【小倉正男の経済コラム】新工場ラッシュ「半導体ブーム」の火付け役

■「日経半導体株指数」スタート

 3月25日から「日経半導体株指数」の集計・公表がスタートする。東証に上場している半導体・半導体製造装置・電子部品など半導体部材の有力企業30銘柄の値動きを示す指数になる。

 米国では「SOX指数」(フィラデルフィア半導体株指数)が使われている。米国上場の主要半導体関連企業30銘柄を集計した指数である。「日経半導体株指数」は「SOX指数」の日本版ということになる。

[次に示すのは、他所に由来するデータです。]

Lemma second_claims : site_step 20 resume_all
  (mkSite once_claimed 130 [first_pass; mkPass 130 110 (Some [claimed_at 100]) None] [first_claim])
  (mkSite (<[lit "a" := claimed_at 130]> once_claimed) 130 [first_pass; second_pass] [first_claim; second_claim]).
Proof.
  apply (site_claim 20 resume_all
    (mkSite once_claimed 130 [first_pass; mkPass 130 110 (Some [claimed_at 100]) None] [first_claim]) 1 (mkPass 130 110 (Some [claimed_at 100]) None) (claimed_at 100) []
    (<[lit "a" := claimed_at 130]> once_claimed) second_pass [second_claim]); [done..|]. vm_compute. reflexivity.
Qed.

Lemma pass_lists t ps c m l cs (i : nat) : ps !! i = Some (mkPass t c None None) -> memory_list_stale c m = l ->
  site_step 20 resume_all (mkSite m t ps cs) (mkSite m t (<[i := mkPass t c (Some l) None]> ps) cs).
Proof. intros L <-. by apply (site_list 20 resume_all (mkSite m t ps cs) i (mkPass t c None None)). Qed.

(** With a threshold of 20, the pass that starts at 100 claims the row; while
    its handler still runs, the pass that starts at 130 claims it again. *)
Example slow_handler_runs_twice :
  exists s, rtc (site_step 20 resume_all) (mkSite slow_row 100 [] []) s /\
    passes s = [first_pass; second_pass] /\ claims s = [first_claim; second_claim].
Proof.
  exists (mkSite (<[lit "a" := claimed_at 130]> once_claimed) 130 [first_pass; second_pass] [first_claim; second_claim]).
  split; [|by split].
  eapply rtc_l; [by apply (site_begin 20 resume_all (mkSite slow_row 100 [] []) 80)|]. cbn.
  eapply rtc_l; [by apply (pass_lists 100 [mkPass 100 80 None None] 80 slow_row [stuck (lit "a") 0] [] 0); vm_compute|]. cbn.
  eapply rtc_l; [exact first_claims|].
  eapply rtc_l; [by apply (site_tick 20 resume_all (mkSite once_claimed 100 [first_pass] [first_claim]) 130)|]. cbn.
  eapply rtc_l; [by apply (site_begin 20 resume_all (mkSite once_claimed 130 [first_pass] [first_claim]) 110)|]. cbn.
  eapply rtc_l.
  { by apply (pass_lists 130 [first_pass; mkPass 130 110 None None] 110 once_claimed [claimed_at 100] [first_claim] 1); vm_compute. }
  cbn. eapply rtc_l; [exact second_claims|]. apply rtc_refl.
Qed.

Lemma recovery_claims_apart_witness :
  exists s, rtc (site_step 20 resume_all) (mkSite slow_row 100 [] []) s /\
    claims s = [first_claim; second_claim] /\ 100 + 20 < 130.
Proof.
  destruct slow_handler_runs_twice as (s & R & _ & C). exists s. split; [exact R|]. split; [exact C|].
  exact (recovery_claims_apart 20 resume_all slow_row 100 s R [] _ [] _ [] C eq_refl).
Defined.
(* ===== verification/Signals.v ===== *)
(** Signals to waiting workflows: [crates/orchestration/src/signal.rs].

    A waiter holds the receiving half of a tokio oneshot channel, the service
    the sending half. A channel is known by its index in [channels]; what tokio
    promises of it is its four states: no value yet, a value sent, the sender
    dropped, the receiver dropped. Each method holds the lock and is one
    transition; dropping a receiver is a transition of its own. *)
From Stdlib Require Import Ascii String.
From Stdlib Require Import ZArith NArith List Lia Sorting.Sorted Sorting.Permutation.
From stdpp Require Import base decidable list gmap.
From S2P Require Import Prelude Str Order.

Inductive Channel (V : Type) : Type :=
| Waiting
| Received (v : V)
| Cancelled
| Dropped.
Arguments Waiting {V}. Arguments Received {V}. Arguments Cancelled {V}. Arguments Dropped {V}.

Inductive SignalError : Type := WaitCancelled (correlation_id signal : str).

Section Signals.
Context {V : Type}.

Record SignalService : Type := mkSignals {
  waiters : gmap str (gmap str (list nat));
  delivered : gmap str (gmap str V);
  channels : list (Channel V)
}.
Implicit Type s : SignalService.

Definition signals_new : SignalService := mkSignals ∅ ∅ [].

(** [tx.send]: accepted unless the receiver is gone. *)
Definition send (tx : nat) (v : V) (cs : list (Channel V)) : bool * list (Channel V) :=
  match cs !! tx with
  | Some Waiting => (true, <[tx := Received v]> cs)
  | _ => (false, cs)
  end.

(** Dropping the sender wakes a receiver that still waits. *)
Definition drop_sender (cs : list (Channel V)) (tx : nat) : list (Channel V) :=
  match cs !! tx with Some Waiting => <[tx := Cancelled]> cs | _ => cs end.

Definition drop_receiver (rx : nat) s : SignalService :=
  mkSignals (waiters s) (delivered s) (alter (fun _ => Dropped) rx (channels s)).

(** Removing an entry of an inner map, and the inner map once it is empty. *)
Definition remove_in {A} (cid signal : str) (m : gmap str (gmap str A)) : gmap str (gmap str A) :=
  match m !! cid with
  | None => m
  | Some inner =>
      let inner := delete signal inner in
      if bool_decide (inner = ∅) then delete cid m else <[cid := inner]> m
  end.
Definition insert_in {A} (cid signal : str) (a : A) (m : gmap str (gmap str A)) : gmap str (gmap str A) :=
  <[cid := <[signal := a]> (default ∅ (m !! cid))]> m.
Definition lookup_in {A} (cid signal : str) (m : gmap str (gmap str A)) : option A := inner ← m !! cid; inner !! signal.

Definition parked (cid signal : str) (ws : gmap str (gmap str (list nat))) : list nat := default [] (lookup_in cid signal ws).
(* ===== verification/Composition.v ===== *)
(** Sagas composed as a graph: [crates/orchestration/src/saga_composition.rs].

    A composition names sagas, what each depends on and how the results of one
    become the input of another. The compositor runs the sagas layer by layer,
    those of a layer concurrently, and undoes the completed ones when one fails.

    A saga is the one of [SagaOrder.v], over a world that holds its step context
    next to the rest; it runs by [Saga.run_inner]. What [join_all] makes of the
    sagas of a layer is the class [JoinSagas]. A [BTreeMap] is read in the order
    of its keys. *)
From Stdlib Require Import Ascii String.
From Stdlib Require Import ZArith NArith List Lia Sorting.Sorted Sorting.Permutation.
From stdpp Require Import base decidable list gmap.
From S2P Require Import Prelude Str Order Json StepContext StepInvoker SagaOrder Saga.

(** * Compositions *)

Record SagaDataFlow : Type := mkFlow { source_saga : str; source_step : option str; target_key : option str }.

Record CompositionEntry : Type := mkCompEntry { entry_saga : str; entry_depends_on : list str; data_flows : list SagaDataFlow }.

Record SagaComposition : Type := mkComposition { composition_name : str; entries_of : gmap str CompositionEntry }.

(** The entries of a [BTreeMap], in the order of its keys. *)
Definition in_key_order {A} (m : gmap str A) : list (str * A) :=
  sort_by (fun a b => str_compare (fst a) (fst b)) (map_to_list m).

Definition deps (c : SagaComposition) : list (str * list str) :=
  map (fun '(name, entry) => (name, entry_depends_on entry)) (in_key_order (entries_of c)).

Inductive CompositionError : Type :=
| EmptyComposition (composition : str)
| UnknownEntryDependency (composition entry dependency : str)
| UnknownDataFlowSource (composition entry source : str)
| CompositionCycle (composition : str).

(** * Layers *)

Definition is_ready (done : gset str) (nd : str * list str) : bool := forallb (fun dep => bool_decide (dep ∈ done)) (snd nd).

(** The loop of [compute_layers]; [None] when the fuel runs out. *)
Fixpoint layers_loop (fuel : nat) (remaining : list (str * list str)) (done : gset str) (layers : list (list str))
  : option (Result (list (list str)) unit) :=
  match fuel with
  | O => None
  | S fuel =>
      match remaining with
      | [] => Some (Ok layers)
      | _ =>
          let ready := map fst (List.filter (is_ready done) remaining) in
          match ready with
          | [] => Some (Err tt)
          | _ => layers_loop fuel (List.filter (fun nd => negb (bool_decide (fst nd ∈ ready))) remaining)
                   (list_to_set ready ∪ done) (layers ++ [ready])
          end
      end
  end.

(** Every pass but the last takes a name out. *)
Definition compute_layers (d : list (str * list str)) : option (Result (list (list str)) unit) :=
  layers_loop (S (List.length d)) d ∅ [].
(* ===== verification/Cache.v ===== *)
(** The cache crate: [adapter.rs], [memory.rs], [fallback.rs], [noop.rs],
    [typed.rs] and [manager.rs] of [crates/cache/src/].

    The port [Adapter] is a record of operations over a world; the in-process
    adapter is the module [Memory]. Each of its critical sections (the code
    under one acquisition of the write lock) is a function of the state; the
    access stamp is taken before the lock, so in the concurrent reading a call
    is two transitions. The map's iteration order is the class [HashIter].
    Instants are nanoseconds; a panic of [Instant + Duration] is [None]. *)
From Stdlib Require Import Ascii String.
From Stdlib Require Import ZArith NArith List Lia Sorting.Sorted Floats.SpecFloat.
From stdpp Require Import base decidable list gmap.
From S2P Require Import Prelude Str.

Definition INSTANT_MAX : Z := 2 ^ 63 * NANOS_PER_SEC - 1.

(** [Instant::now() + d] panics when the sum is not representable. *)
Definition instant_add (now d : Z) : option Z :=
  if now + d <=? INSTANT_MAX then Some (now + d) else None.

(** [CacheError]; the payload of [Codec] is serde_json's error. *)
Inductive CacheError (J : Type) : Type :=
| NotFound
| Codec (e : J)
| Backend (msg : str).
Arguments NotFound {J}.
Arguments Codec {J} e.
Arguments Backend {J} msg.

Definition is_not_found {J} (e : CacheError J) : bool :=
  match e with NotFound => true | _ => false end.

Record CacheStats : Type := mkStats {
  stats_size : Z;
  stats_hits : Z;
  stats_misses : Z;
  stats_evictions : Z;
  hit_rate : f64
}.

Definition from_counters (size hits misses evictions : Z) : CacheStats :=
  let requests := u64 (hits + misses) in
  mkStats size hits misses evictions
    (if requests =? 0 then S754_zero false
     else f64_div (f64_of_Z hits) (f64_of_Z requests)).

Definition requests (s : CacheStats) : Z := u64 (stats_hits s + stats_misses s).
(** Replaying the log from a cursor ends, whatever the page size, with at most
    one page per pending event and one more; it applies exactly the wanted
    events that follow the cursor, in the order they were appended, each once,
    brought up to date by the upcasters; the read model, the error or panic
    that stops it, are those of applying that list of events, the store is
    untouched, and the cursor returned is the last one applied. *)
Theorem replay_all_once {R V} (ps : ProjectionRunner (R := R) (V := V)) ups
    (s : MemoryStore.MemoryState V) r start size tenant fuel :
  NoDup (map fst (MemoryStore.all s)) ->
  (List.length (pending start tenant s) < fuel)%nat ->
  replay_all (MemoryStore.store ups) fuel ps start size tenant (s, r) =
  match apply_events ps (map (fun p => apply_upcasters ups (snd p)) (pending start tenant s)) r with
  | Some (Ok _, r') =>
      Some (Some (Ok (last_id start (map (streamed ups) (pending start tenant s)))), (s, r'))
  | Some (Err e, r') => Some (Some (Err e), (s, r'))
  | None => None
  end.
Proof.
  intros N. unfold replay_all. generalize (Z.max size 1) as n. intros n.
  revert start r. induction fuel as [|fuel IH]; intros start r L; [lia|]. cbn [replay_loop].
  pose proof (drive_once_spec ps ups start n tenant s r N) as D. cbn zeta in D.
  set (P := pending start tenant s) in *. set (k := Z.to_nat (Z.max 1 n)) in *.
  set (f := fun p : str * DomainEvent V => apply_upcasters ups (snd p)) in *.
  assert (AE : apply_events ps (map f P) r =
    match apply_events ps (map f (take k P)) r with
    | Some (Ok _, r') => apply_events ps (map f (drop k P)) r'
    | Some (Err e, r') => Some (Err e, r')
    | None => None
    end) by (rewrite <- apply_events_app, <- map_app, take_drop; done).
  rewrite AE. clear AE. unfold bind at 1.
  destruct (apply_events ps (map f (take k P)) r) as [[[u|err] r']|]; [| |by rewrite D].
  - destruct D as (next & -> & Pn & C & Nx). case_bool_decide as B.
    + rewrite (proj1 C B). by rewrite drop_nil.
    + assert (Pn' : pending next tenant s = drop k P).
      { rewrite Pn, length_take. destruct (Nat.le_gt_cases k (List.length P)).
        - by rewrite Nat.min_l.
        - by rewrite Nat.min_r, !drop_ge by lia. }
      assert (P <> []) by (intros E; apply B, C, E).
      rewrite IH, Pn'.
      * fold f. rewrite Nx, <- last_id_app, <- map_app, take_drop. done.
      * rewrite Pn', length_drop. destruct P; [done|]. simpl in *. unfold k. lia.
  - by destruct D as (next & j & p & -> & _ & _).
Qed.

(** * Appending: the store as a commit log *)

Lemma parse_zeros n d acc : acc = 0 -> parse_digits (repeat (digit_char 0) n ++ d) acc = parse_digits d 0.
Proof.
  intros ->. induction n as [|n IH]; [done|]. cbn [repeat app parse_digits].
  destruct (digit_char_spec 0) as [-> ->]; [lia|]. exact IH.
Qed.

Lemma zero_padded_inj a b : 0 <= a -> 0 <= b -> MemoryStore.zero_padded a = MemoryStore.zero_padded b -> a = b.
Proof.
  intros A B E. apply (f_equal (fun s => parse_digits s 0)) in E. unfold MemoryStore.zero_padded in E.
  rewrite !parse_zeros in E by done.
  pose proof (parse_unsigned_show a A) as Pa. pose proof (parse_unsigned_show b B) as Pb.
  unfold parse_unsigned in *. pose proof (show_nonempty a). pose proof (show_nonempty b).
  destruct (show a), (show b); try done. rewrite Pa, Pb in E. by injection E.
Qed.

Definition ids (n : nat) : list str := map (fun i => MemoryStore.zero_padded (Z.of_nat i)) (seq 0 n).

Lemma ids_nodup n : NoDup (ids n).
Proof.
  apply NoDup_ListNoDup, Finite.Injective_map_NoDup; [|apply seq_NoDup].
  intros i j E. apply zero_padded_inj in E; lia.
Qed.

Lemma ids_S n : ids (S n) = ids n ++ [MemoryStore.zero_padded (Z.of_nat n)].
Proof. unfold ids. rewrite seq_S, map_app. done. Qed.

Section CommitLog.
Context {V : Type}.
Implicit Types (s : MemoryStore.MemoryState V) (es : list (DomainEvent V)).

(** The abstract store: the accepted batches, in the order they were accepted. *)
Definition Log : Type := list (str * list (DomainEvent V)).
Definition Attempt : Type := str * Z * list (DomainEvent V).
Definition between (fact : option V) (operand : V) : Result bool EvalError :=
  match view operand with
  | Value.Array [lo; hi] =>
      if is_null fact then Ok false
      else
        match to_f64 fact, to_f64 (Some lo), to_f64 (Some hi) with
        | Some f, Some l, Some h => Ok (f64_le l f && f64_le f h)
        | _, _, _ =>
            match fact ≫= as_string, as_string lo, as_string hi with
            | Some f, Some l, Some h => Ok (str_le l f && str_le f h)
            | _, _, _ =>
                Err (NonNumericCompare Op.Between (json_type_name fact) (json_type_name (Some lo)))
            end
        end
  | _ => Err (BadBetween (value_to_string operand))
  end.

Definition is_empty (fact : option V) : bool :=
  match fact with
  | None => true
  | Some v =>
      match view v with
      | Value.Null => true
      | Value.String s => match s with [] => true | _ => false end
      | Value.Array a => match a with [] => true | _ => false end
      | Value.Object o => map_is_empty o
      | _ => false
      end
  end.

 いまの日経平均株価を牽引しているのは半導体関連であり、指数=データが開示される意味は小さくない。データと情報は異なるという見方もあるが、データは即情報といえる面も否定できない。データ、情報をどう読み込むか、どう活用するかはそれぞれ個人に任される。データ、情報は多いほうが良いのは言うまでもない。

■中国に続いて米国、日本、欧州が半導体に巨額補助金

 「半導体ブーム」、世界が半導体新工場・研究所など設備投資に動き出している。米国は2022年8月にCHIPS法(CHIPS及び科学法)を成立させた。バイデン大統領は、インテルの先端半導体新工場を支援するために195億ドル(2兆9000億円超)という巨額補助金投入を明らかにしている。

 マイクロン・テクノロジー、ファウンドリー世界最大手・TSMC(台湾積体電路製造)なども新設備投資に補助金を獲得できる見込みとなっている。「先端半導体製造が40年ぶりに米国で復活できる」(バイデン大統領)という目論見が進行している。米国のみならず欧州でも23年に「CHIPS法」が制定された。欧州での半導体製造シェア増大に取り組むとしている。

 日本でも熊本県菊陽町で、TSMC第1工場が24年末稼働をにらんで開所式を通過している。TSMCは第2工場建設を決定し、さらに第3工場計画もあるとされている。「半導体ブーム」というか、不動産、人件費高騰で“菊陽町バブル”と取り沙汰されている。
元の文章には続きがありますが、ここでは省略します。